Este martes 24 de marzo, la plaza de El Soberbio fue nuevamente testigo de que la memoria se construye entre todos. Distintas organizaciones locales abocadas al trabajo de memoria, junto a vecinos y artistas invitados, llevaron adelante el acto en conmemoración de los 50 años del último golpe cívico-militar argentino. La convocatoria fue abierta para toda la familia.
En el marco de la campaña nacional 30.000 pañuelos por la memoria, se descubrió una nueva placa conmemorativa. Además, se inauguró un mural en el monumento central, realizado por una residente de la localidad, que suma una voz artística al espacio público de la memoria.
El acto contó también con números artísticos que acompañaron la jornada: Los Salamanqueros del Monte pusieron la música, y la Academia de Danzas El Redomón presentó una muestra de danza.
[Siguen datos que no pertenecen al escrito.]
(* ===== verification/Memory.v ===== *)
(** * Memory: physical RAM, byte by byte

    RAM is a finite map from physical addresses to bytes; an address outside its
    domain is not backed by memory.  64-bit accesses are little-endian.  The
    lemmas say what a read sees after a write, at the same place and elsewhere. *)

From S2P Require Import Prelude.

Abbreviation ram := (gmap Z byte).

Fixpoint rd_bytes (m : ram) (p : Z) (n : nat) : option (list byte) :=
  match n with
  | O => Some []
  | S n' => b ← m !! p; bs ← rd_bytes m (p + 1) n'; Some (b :: bs)
  end.

Fixpoint wr_bytes (m : ram) (p : Z) (bs : list byte) : ram :=
  match bs with
  | [] => m
  | b :: bs' => <[p := b]> (wr_bytes m (p + 1) bs')
  end.

Definition rd64 (m : ram) (p : Z) : option Z := le_combine <$> rd_bytes m p 8.
Definition wr64 (m : ram) (p v : Z) : ram := wr_bytes m p (le_split 8 v).

(** The [n] bytes from [p] on are backed by memory. *)
Definition has_bytes (m : ram) (p n : Z) : Prop := ∀ a, p <= a < p + n → is_Some (m !! a).

(** ** Reads and writes of byte sequences *)

Lemma lookup_wr_bytes m p bs a :
  wr_bytes m p bs !! a =
  if decide (p <= a < p + Z.of_nat (length bs))
  then bs !! Z.to_nat (a - p) else m !! a.
Proof.
  revert p. induction bs as [|b bs IH]; intros p; simpl.
  - rewrite decide_False by lia. done.
  - rewrite lookup_insert. destruct (decide (p = a)) as [->|Hne].
    + rewrite decide_True by lia. by rewrite Z.sub_diag.
    + rewrite IH. destruct (decide (p + 1 <= a < p + 1 + Z.of_nat (length bs))).
      * rewrite decide_True by lia.
        replace (Z.to_nat (a - p)) with (S (Z.to_nat (a - (p + 1)))) by lia. done.
      * by rewrite decide_False by lia.
Qed.

Lemma rd_bytes_length m p n bs : rd_bytes m p n = Some bs → length bs = n.
Proof.
  revert p bs. induction n as [|n IH]; intros p bs; simpl; [naive_solver|].
  destruct (m !! p); [|done]. simpl. destruct (rd_bytes m (p + 1) n) eqn:E; [|done].
  simpl. intros [= <-]. simpl. by erewrite IH.
Qed.

(** Two memories that agree on a range read the same bytes there. *)
Lemma rd_bytes_ext m m' p n :
  (∀ a, p <= a < p + Z.of_nat n → m !! a = m' !! a) → rd_bytes m p n = rd_bytes m' p n.
Proof.
  revert p. induction n as [|n IH]; intros p Hext; [done|]. simpl.
  rewrite (Hext p) by lia. rewrite (IH (p + 1)); [done|].
  intros a Ha. apply Hext. lia.
Qed.

Lemma rd_bytes_has m p n : has_bytes m p (Z.of_nat n) ↔ is_Some (rd_bytes m p n).
Proof.
  revert p. induction n as [|n IH]; intros p; simpl.
  - split; [by eauto|]. intros _ a Ha. lia.
  - split.
    + intros H. destruct (H p) as [b ->]; [lia|]. simpl.
      destruct (proj1 (IH (p + 1))) as [bs ->]; [|by eauto].
      intros a Ha. apply H. lia.
    + destruct (m !! p) eqn:E; [|by intros []]. simpl.
      destruct (rd_bytes m (p + 1) n) eqn:E'; [|by intros []]. intros _ a Ha.
      destruct (decide (a = p)) as [->|]; [by rewrite E|].
      apply (proj2 (IH (p + 1))); [by rewrite E'|]. lia.
Qed.

Lemma rd_bytes_wr_same m p bs : rd_bytes (wr_bytes m p bs) p (length bs) = Some bs.
Proof.
  revert p. induction bs as [|b bs IH]; intros p; [done|]. simpl.
  rewrite lookup_insert_eq. simpl.
  rewrite (rd_bytes_ext _ (wr_bytes m (p + 1) bs)), IH; [done|].
  intros a Ha. rewrite lookup_insert_ne by lia. done.
Qed.

Lemma has_bytes_wr m p bs q n : has_bytes m q n → has_bytes (wr_bytes m p bs) q n.
Proof.
  intros H a Ha. rewrite lookup_wr_bytes. destruct (decide _); [|by apply H].
  apply lookup_lt_is_Some. lia.
Qed.

Lemma has_bytes_sub m p n q k : has_bytes m p n → p <= q → q + k <= p + n → has_bytes m q k.
Proof. intros H ?? a ?. apply H. lia. Qed.

(** ** 64-bit accesses *)

Lemma rd64_has m p : has_bytes m p 8 ↔ is_Some (rd64 m p).
Proof.
  unfold rd64. rewrite (rd_bytes_has m p 8). by rewrite fmap_is_Some.
Qed.

Lemma rd64_range m p v : rd64 m p = Some v → 0 <= v < 2 ^ 64.
Proof.
  unfold rd64. destruct (rd_bytes m p 8) as [bs|] eqn:E; [|done]. simpl. intros [= <-].
  pose proof (le_combine_bound bs) as H. by rewrite (rd_bytes_length _ _ _ _ E) in H.
Qed.

Lemma rd64_ext m m' p :
  (∀ a, p <= a < p + 8 → m !! a = m' !! a) → rd64 m p = rd64 m' p.
Proof. intros H. unfold rd64. by rewrite (rd_bytes_ext m m' p 8). Qed.

Lemma lookup_wr64 m p v a :
  wr64 m p v !! a = if decide (p <= a < p + 8)
                    then le_split 8 v !! Z.to_nat (a - p) else m !! a.
Proof. unfold wr64. by rewrite lookup_wr_bytes, length_le_split. Qed.

Lemma rd64_wr64_same m p v : rd64 (wr64 m p v) p = Some (u64 v).
Proof.
  unfold rd64, wr64. replace 8%nat with (length (le_split 8 v)) at 2
    by apply length_le_split.
  rewrite rd_bytes_wr_same. simpl fmap. by rewrite le_combine_split.
Qed.

Lemma rd64_wr64_other m p v q : p + 8 <= q ∨ q + 8 <= p → rd64 (wr64 m p v) q = rd64 m q.
Proof.
  intros H. apply rd64_ext. intros a Ha. rewrite lookup_wr64, decide_False; [done|lia].
Qed.

Lemma has_bytes_wr64 m p v q n : has_bytes m q n → has_bytes (wr64 m p v) q n.
Proof. apply has_bytes_wr. Qed.

(** ** Zero-filled ranges *)

Definition zeroed (m : ram) (p n : Z) : Prop := ∀ a, p <= a < p + n → m !! a = Some Byte.x00.

Lemma zeroed_rd_bytes m p n q k : zeroed m p n → p <= q → q + Z.of_nat k <= p + n →
  rd_bytes m q k = Some (replicate k Byte.x00).
Proof.
  intros Hz. revert q. induction k as [|k IH]; intros q ??; [done|].
  simpl. rewrite Hz by lia. simpl. by rewrite IH by lia.
Qed.

Lemma zeroed_rd64 m p n q : zeroed m p n → p <= q → q + 8 <= p + n → rd64 m q = Some 0.
Proof. intros. unfold rd64. by rewrite (zeroed_rd_bytes m p n) by (done || lia). Qed.

Lemma zeroed_wr_replicate m p n : zeroed (wr_bytes m p (replicate n Byte.x00)) p (Z.of_nat n).
Proof.
  intros a Ha. rewrite lookup_wr_bytes, length_replicate, decide_True by lia.
  apply lookup_replicate. split; [done|lia].
Qed.

Lemma zeroed_has_bytes m p n : zeroed m p n → has_bytes m p n.
Proof. intros H a Ha. rewrite H by done. eauto. Qed.

(** A range that no write touches keeps its content. *)
Lemma zeroed_ext m m' p n : (∀ a, p <= a < p + n → m !! a = m' !! a) → zeroed m p n → zeroed m' p n.
Proof. intros H Hz a Ha. rewrite <- H by done. by apply Hz. Qed.

Create HintDb mem.
#[export] Hint Resolve has_bytes_wr has_bytes_wr64 zeroed_has_bytes : mem.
Ambas propuestas reforzaron el carácter comunitario y cultural del encuentro.
La comisión organizadora llevó adelante la lectura de un documento conjunto en el que se afirma que las luchas de ayer son las mismas que las de hoy, y que la única forma de honrar a quienes resistieron es seguir organizados.

Investigación local sobre los años de plomo en la frontera
El proyecto El Soberbio Tiene Memoria tuvo a su cargo la parte pedagógica del acto. Darío Cernadas, profesor de historia de la localidad, expuso sobre el origen de los movimientos agrarios de la región y la provincia, con especial referencia al Movimiento Agrario Misionero (MAM) y su rol en la organización campesina durante los años previos al golpe.
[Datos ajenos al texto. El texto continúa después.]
(** The output under the lock when nobody holds it. *)
Definition settled (note : Z) (order : list nat) : list Z :=
  if note =? 0 then [] else note_text ++ concat (block 65 <$> order).
(** The output under the lock when hart [h] is at [p] and holds it. *)
Definition section (note : Z) (post : list Z) (order : list nat) (h : nat) (p : spin_test_pc) : Prop :=
  match p with
  | TestNote => post = settled note order
  | Note => note = 0 ∧ post = []
  | SetNote => note = 0 ∧ post = note_text
  | Locked n => note ≠ 0 ∧ post = settled note order ++ replicate (400 - n) (letter 65 h)
  | _ => True
  end.

Record hart_ok (init : Z) (flags : list Z) (note : Z) (mix post : list Z) (order : list nat)
  (h : nat) (p : spin_test_pc) : Prop := {
  h_flag : flags !! h = Some (Z.b2z (past p));
  h_seen : ∀ j, (j < seen p)%nat → flags !! j = Some 1;
  h_mix : filter (λ c, c = letter 65 h) mix = replicate (mixed p) (letter 65 h);
  h_bounded : bounded p;
  h_init : match p with Banner _ => h = O ∧ init = 0 | WaitInit => True | _ => init ≠ 0 end;
  h_section : section note post order h p
}.

(** The banner so far, the output of the first loops, the output under the lock
    and the harts that are through with it. *)
Record good (s : spin_test_state) (head mix post : list Z) (order : list nat) : Prop := {
  g_len : length (pcs s) = 3%nat;
  g_harts : ∀ h p, pcs s !! h = Some p →
    hart_ok (init_finished s) (finished s) (written_note s) mix post order h p;
  g_lock : cnt critical (pcs s) = lock_test_lk s ∧ 0 <= lock_test_lk s <= 1;
  g_settled : lock_test_lk s = 0 → post = settled (written_note s) order;
  g_order : NoDup order ∧ ∀ h, h ∈ order ↔ pcs s !! h = Some Done;
  g_note : if written_note s =? 0 then order = [] else ∀ j, (j < 3)%nat → finished s !! j = Some 1;
  g_letters : Forall (λ c, ∃ h, (h < 3)%nat ∧ c = letter 65 h) mix;
  g_head : if init_finished s =? 0 then ∃ r, pcs s !! O = Some (Banner r) ∧ head ++ concat r = concat banner
           else head = concat banner;
  g_out : out s = head ++ mix ++ post
}.

Lemma good_start : good (spin_test_start 3) [] [] [] [].
Proof.
  split; try done.
  - intros [|[|[|h]]] p [= <-]; split; try done; cbn; lia.
  - split; [by constructor|]. intros [|[|[|h]]]; cbn; (split; [set_solver|done]).
  - cbn. by eexists.
Qed.

(** A hart outside the critical section: the output under the lock is not its. *)
Lemma section_outside note post order h p : critical p = false → section note post order h p.
Proof. by destruct p. Qed.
Gabriela Cano y Mariana Winikor Wagner presentaron resultados principales de su investigación, centrada en indagar cómo se vivieron los años de la última dictadura en El Soberbio. El trabajo, que recupera testimonios de la comunidad y documentación de época, pone en valor la especificidad de esta localidad de frontera con Brasil, donde la identidad y la lengua brasilera fueron objeto de persecución y silenciamiento.
Las investigadoras advierten que si bien no hubo desaparecidos en la localidad, esos años no estuvieron exentos de violencia: hubo vecinos deportados de quienes no se supo más nada, se silenció la lengua y la cultura de la comunidad, y los lazos que sostenían la vida colectiva fueron deliberadamente quebrados.
El proyecto sostiene que lo que la dictadura hizo entonces —romper los vínculos comunitarios, perseguir la organización colectiva, acallar las identidades— de distintas formas continúa sucediendo hoy. Esa continuidad entre pasado y presente es el hilo conductor que orienta los materiales educativos que el proyecto produce para escuelas de la región.
El Soberbio Tiene Memoria es un proyecto autogestionado de memoria colectiva radicado en El Soberbio, Misiones. Investiga cómo se vivió la última dictadura en esta localidad rural de frontera y produce materiales pedagógicos situados para escuelas de la región. Sus materiales digitales son de acceso libre y gratuito. Los libros impresos financian los talleres en escuelas.